A: Differentiating folate and vitamin B12 deficiency, despite shared megaloblastic anemia symptoms, requires careful assessment. While both deficiencies can present with macrocytic anemia, hypersegmented neutrophils, and neurological symptoms, key distinctions exist. Serum folate levels are a first step, but they can be misleading due to short-term dietary fluctuations. Red cell folate offers a more accurate reflection of tissue stores. Homocysteine levels are elevated in both deficiencies, but methylmalonic acid (MMA) is typically elevated only in vitamin B12 deficiency. Measuring both homocysteine and MMA helps pinpoint the causative deficiency. Neurological symptoms, particularly subacute combined degeneration of the spinal cord, are more strongly associated with B12 deficiency. Explore how a combined approach using serum folate, red cell folate, homocysteine, and MMA levels facilitates accurate diagnosis and targeted treatment. Consider implementing a diagnostic algorithm incorporating these markers to enhance clinical decision-making.

Q: What are the most effective strategies for managing folate deficiency in patients with malabsorption syndromes like celiac disease or Crohn's disease?

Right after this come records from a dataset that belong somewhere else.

(* ===== verification/BitTree.v ===== *)
(** * Correctness of BIT files

    The builder of [BitFile] produces a tree in which [bit_file_search] finds
    exactly the entries of the full leaves.  The argument: the file overlaid
    with the builder's buffer is one byte area (the view); every node the
    contexts point to is stored in the view, encrypted, with the subtree below
    it; appending a node or flushing the buffer keeps that. *)
From S2P Require Import Prelude Codec Crypto BitNode Superblock Area Bloom Hashtable BitFile.

(** ** Entries *)
Definition ent : Type := Z * record.
Definition ents_sorted (es : list ent) : Prop := StronglySorted (fun a b : ent => a.1 < b.1) es.
Definition ents_map (es : list ent) : gmap Z record := list_to_map es.
Definition last_key (es : list ent) : Z := default 0 (fst <$> last es).

Definition ent_wf (e : ent) : Prop := 0 <= e.1 < 2 ^ 32 /\ cwf record_codec e.2.

Lemma ents_sorted_app es1 es2 :
  ents_sorted (es1 ++ es2) <->
  ents_sorted es1 /\ ents_sorted es2 /\ forall a b, a ∈ es1 -> b ∈ es2 -> a.1 < b.1.
Proof. apply sorted_app. Qed.

Lemma last_key_snoc es e : last_key (es ++ [e]) = e.1.
Proof. by rewrite /last_key last_snoc. Qed.

Lemma last_key_app es1 es2 : es2 <> [] -> last_key (es1 ++ es2) = last_key es2.
Proof.
  intros Hne. destruct es2 as [|e es2 _] using rev_ind; [done|].
  by rewrite app_assoc !last_key_snoc.
Qed.

Lemma last_key_max es e : ents_sorted es -> e ∈ es -> e.1 <= last_key es.
Proof.
  intros Hs He. destruct es as [|x es _] using rev_ind; [by apply not_elem_of_nil in He|].
  rewrite last_key_snoc. apply elem_of_app in He as [He|He%list_elem_of_singleton]; [|by subst].
  apply ents_sorted_app in Hs as (_ & _ & H3). specialize (H3 e x He ltac:(left)). lia.
Qed.

Lemma ents_map_none es k : (forall e, e ∈ es -> e.1 <> k) -> ents_map es !! k = None.
Proof.
  intros Hn. apply not_elem_of_list_to_map_1. intros (e & -> & He)%list_elem_of_fmap. by apply (Hn e).
Qed.

Lemma ents_sorted_nodup es : ents_sorted es -> NoDup es.*1.
Proof.
  induction 1 as [|e l Hs IH Hall]; [constructor|]. rewrite fmap_cons. constructor; [|done].
  intros (x & Hx & Hin)%list_elem_of_fmap. eapply Forall_forall in Hall; [|done]. lia.
Qed.

Lemma ents_map_elem es k r : ents_sorted es -> (k, r) ∈ es -> ents_map es !! k = Some r.
Proof. intros Hs He. by apply elem_of_list_to_map_1; [apply ents_sorted_nodup|]. Qed.

Lemma ents_map_iff es k r : ents_sorted es -> ents_map es !! k = Some r <-> (k, r) ∈ es.
Proof. intros Hs. split; [apply elem_of_list_to_map_2|by apply ents_map_elem]. Qed.
(* ===== verification/BitFileSpec.v ===== *)
(** * What a BIT file built from sorted entries gives

    The statements about [bit_builder_complete] as a whole: which keys a
    finished file finds, which bytes of the index file it touches, how far the
    builder's buffer fills up, and the two cases in which entries that were
    added are not found again. *)
From S2P Require Import Prelude Codec Crypto BitNode Superblock Area Bloom Hashtable BitFile BitTree.

Section spec.
Context {gcm : Gcm} {gcm_ok : GcmOk} {rng : Rng} {rng_ok : RngOk}.
Implicit Types (es : list ent) (io : bit_io) (st : bb_state).

Definition bit_builder_fed (begin id level version : Z) (garbage : area) (io : bit_io) (es : list ent) : bb_state :=
  bit_builder_add_all es (bit_builder_create begin id level version garbage io).

Lemma fed_full begin id level version garbage io es :
  0 <= begin <= 2 ^ 61 -> Forall ent_wf es -> (8 <= length es)%nat ->
  Z.of_nat (length es) <= DEFAULT_LSM_FILE_CAPACITY ->
  bb_buffer_full (bit_builder_fed begin id level version garbage io es).1 =
    sim_full (Z.to_nat (Z.of_nat (length es) / 8)).
Proof.
  intros Hb Hwf Hl Hc.
  by destruct (build_inv begin id level version garbage io es Hb Hwf Hl Hc) as (? & ? & _ & _ & _ & _ & _ & ? & _).
Qed.

(** C13: a file built from sorted entries finds every key
    of a full leaf with its record and reports [-ENODATA] for any other key,
    provided the builder's buffer is not due for a flush on completion. *)
Theorem bit_file_build_search begin id level version garbage io es k :
  0 <= begin <= 2 ^ 61 -> Forall ent_wf es -> ents_sorted es -> (8 <= length es)%nat ->
  Z.of_nat (length es) <= DEFAULT_LSM_FILE_CAPACITY ->
  bb_buffer_full (bit_builder_fed begin id level version garbage io es).1 = false ->
  let '(f, io') := bit_file_build begin id level version garbage io es in
  (bit_file_search (io_file io') k f).1 =
    match ents_map (take (nr_full es) es) !! k with Some r => Ok r | None => Err ENODATA end.
Proof.
  intros Hb Hwf Hs Hl Hc Hf. rewrite fed_full // in Hf.
  pose proof (bit_file_build_ok begin id level version garbage io es Hb Hwf Hs Hl Hc Hf) as Hok.
  destruct (bit_file_build _ _ _ _ _ _ _) as [f io']. destruct Hok as (hi & Hok & _).
  pose proof (bit_file_search_ok _ _ _ _ _ k Hok) as Hsr.
  by destruct (bit_file_search (io_file io') k f) as [r f'], Hsr as [-> _].
Qed.

Lemma nr_full_all es : Z.of_nat (length es) mod 8 = 0 -> nr_full es = length es.
Proof. intros Hm. rewrite /nr_full. pose proof (Z.div_mod (Z.of_nat (length es)) 8). lia. Qed.

Lemma sim_full_capacity : sim_full (Z.to_nat 131072) = false.
Proof. vm_compute. reflexivity. Qed.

A: Managing folate deficiency in patients with malabsorption syndromes, such as celiac or Crohn's disease, necessitates addressing both the underlying condition and the resultant nutrient deficiency. Oral folic acid supplementation, while generally effective, may be insufficient in severe malabsorption. Consider higher doses of oral folate (1-5 mg daily) as a starting point. If malabsorption is significant, parenteral administration of folic acid (intramuscular or intravenous) can bypass the compromised intestinal absorption. Simultaneously, managing the underlying malabsorption syndrome through dietary modifications, medication, or surgery is crucial for long-term folate status improvement. Learn more about the interplay of malabsorption and folate deficiency and how a comprehensive approach involving both dietary and supplemental interventions can optimize patient outcomes. Consider implementing regular monitoring of folate levels to ensure adequate repletion and adjust treatment as needed.

Quick Tips

Practical Coding Tips
  • Code folate deficiency with D52.0
  • Document dietary intake
  • Check B9 lab results
  • Consider underlying causes
  • Document neurological signs

Documentation Templates

Patient presents with signs and symptoms suggestive of folate deficiency (vitamin B9 deficiency, folic acid deficiency).  Presenting complaints include fatigue, weakness, and pallor.  The patient also reports experiencing shortness of breath, palpitations, and dizziness.  Upon examination, glossitis and angular cheilitis were noted.  Neurological examination revealed paresthesias in the extremities.  Given the patient's clinical presentation, folate deficiency is suspected.  Differential diagnoses include vitamin B12 deficiency, iron deficiency anemia, and other nutritional deficiencies.  Laboratory testing, including a complete blood count (CBC) with peripheral smear and serum folate levels, has been ordered to confirm the diagnosis and assess the severity of the deficiency.  Preliminary assessment suggests a megaloblastic anemia picture.  Medical history includes a recent pregnancy, which is a known risk factor for folate deficiency. Dietary history reveals limited intake of folate-rich foods.  Treatment plan includes oral folic acid supplementation.  Patient education regarding dietary sources of folate, such as leafy green vegetables, legumes, and fortified cereals, has been provided.  Follow-up appointment scheduled to monitor response to treatment and reassess symptoms.  ICD-10 code D52.0 (Dietary folate deficiency) is considered pending confirmation of diagnosis.  CPT codes for the evaluation and management services, as well as laboratory tests, will be documented accordingly.